=== Your task ===
From the line containing "- by apply acquire_ok." through the last line of the entries, set down every line exactly and add nothing.

(Beginning of Source material)

Lemma end_ok cap i p p' fut :
  poolOk cap p → NoDup (ids p ++ fut) → act cap (AEnd i) p = Some p' → poolOk cap p' ∧ NoDup (ids p' ++ fut).
Proof.
  intros Hp Hn. cbn [act]. destruct (chans p !! i) as [[[r|] h [|] res [|]]|] eqn:Hi; try done. cbv zeta.
  intros E'. injection E'. clear E'. match goal with |- servicerEnded res ?q = _ → _ => set (p1 := q) end. intros <-.
  destruct (servicerEnded_same res p1) as (E1 & E2 & E3 & E4).
  destruct (chan_split _ _ _ Hi) as (l1 & l2 & E & Hset).
  assert (Ec : chans (servicerEnded res p1) = l1 ++ mkChan None h [] res false :: l2) by (rewrite E2; apply Hset).
  pose proof (po_chans _ _ Hp) as Hch. rewrite E in Hch. apply Forall_app in Hch as [_ [[Hs Hh _] _]%Forall_cons].
  pose proof Hp as [Ht _ _ Hcap _ Hin]. split; [|eapply ids_update; [exact E|exact Ec|done|done]].
  eapply poolOk_update; [exact Hp|exact E|exact Ec|..]; rewrite ?E1, ?E3, ?E4; cbn; try done; try lia.
  intros q Hq%Hin. rewrite (inService_split _ _ _ _ E) in Hq. rewrite (inService_split _ _ _ _ Ec). exact Hq.
Qed.

Lemma act_ok cap a p p' fut :
  actionOk a → poolOk cap p → NoDup (ids p ++ newIds a ++ fut) → act cap a p = Some p' →
  poolOk cap p' ∧ NoDup (ids p' ++ fut).
Proof.
  intros Ha Hp Hn. destruct a as [ops r|i|i|i|v|]; cbn [newIds app] in Hn.
  - intros [= <-]. by apply start_ok.
  - by apply acquire_ok.
  - by apply call_ok.
  - by apply end_ok.
  - intros [= <-]. split; [|done]. destruct Hp as [Ht Hch Hsem Hcap Hact Hin]. split; cbn; try done.
    + by apply decision_ok.
    + intros r. pose proof (reqToFile_apply (OpDecision v) (p_tr p)) as E. cbn [apply] in E. rewrite E. apply Hin.
  - intros [= <-]. split; [|done]. by destruct Hp.
Qed.

Definition allIds (l : list action) : list Z := mjoin (newIds <$> l).

Lemma acts_ok cap l : ∀ p p',
  Forall actionOk l → poolOk cap p → NoDup (ids p ++ allIds l) → acts cap l p = Some p' → poolOk cap p' ∧ NoDup (ids p').
Proof.
  induction l as [|a l IH]; intros p p' Hl Hp Hn; cbn [acts].
  { intros [= <-]. split; [done|]. by rewrite app_nil_r in Hn. }
  apply Forall_cons in Hl as [Ha Hl]. destruct (act cap a p) as [p1|] eqn:E; [|done].
  eapply act_ok in E as [Hp1 Hn1]; [|done|done|exact Hn]. by apply IH.
Qed.

Lemma newPool_ok cap firsts : 0 <= cap → poolOk cap (newPool firsts).
Proof. intros ?. split; cbn; try done; [apply newTracker_ok|]. by intros r [? ?]. Qed.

(End of Source material)

=== Task output ===
  - by apply acquire_ok.
  - by apply call_ok.
  - by apply end_ok.
  - intros [= <-]. split; [|done]. destruct Hp as [Ht Hch Hsem Hcap Hact Hin]. split; cbn; try done.
    + by apply decision_ok.
    + intros r. pose proof (reqToFile_apply (OpDecision v) (p_tr p)) as E. cbn [apply] in E. rewrite E. apply Hin.
  - intros [= <-]. split; [|done]. by destruct Hp.
Qed.

Definition allIds (l : list action) : list Z := mjoin (newIds <$> l).

Lemma acts_ok cap l : ∀ p p',
  Forall actionOk l → poolOk cap p → NoDup (ids p ++ allIds l) → acts cap l p = Some p' → poolOk cap p' ∧ NoDup (ids p').
Proof.
  induction l as [|a l IH]; intros p p' Hl Hp Hn; cbn [acts].
  { intros [= <-]. split; [done|]. by rewrite app_nil_r in Hn. }
  apply Forall_cons in Hl as [Ha Hl]. destruct (act cap a p) as [p1|] eqn:E; [|done].
  eapply act_ok in E as [Hp1 Hn1]; [|done|done|exact Hn]. by apply IH.
Qed.

Lemma newPool_ok cap firsts : 0 <= cap → poolOk cap (newPool firsts).
Proof. intros ?. split; cbn; try done; [apply newTracker_ok|]. by intros r [? ?]. Qed.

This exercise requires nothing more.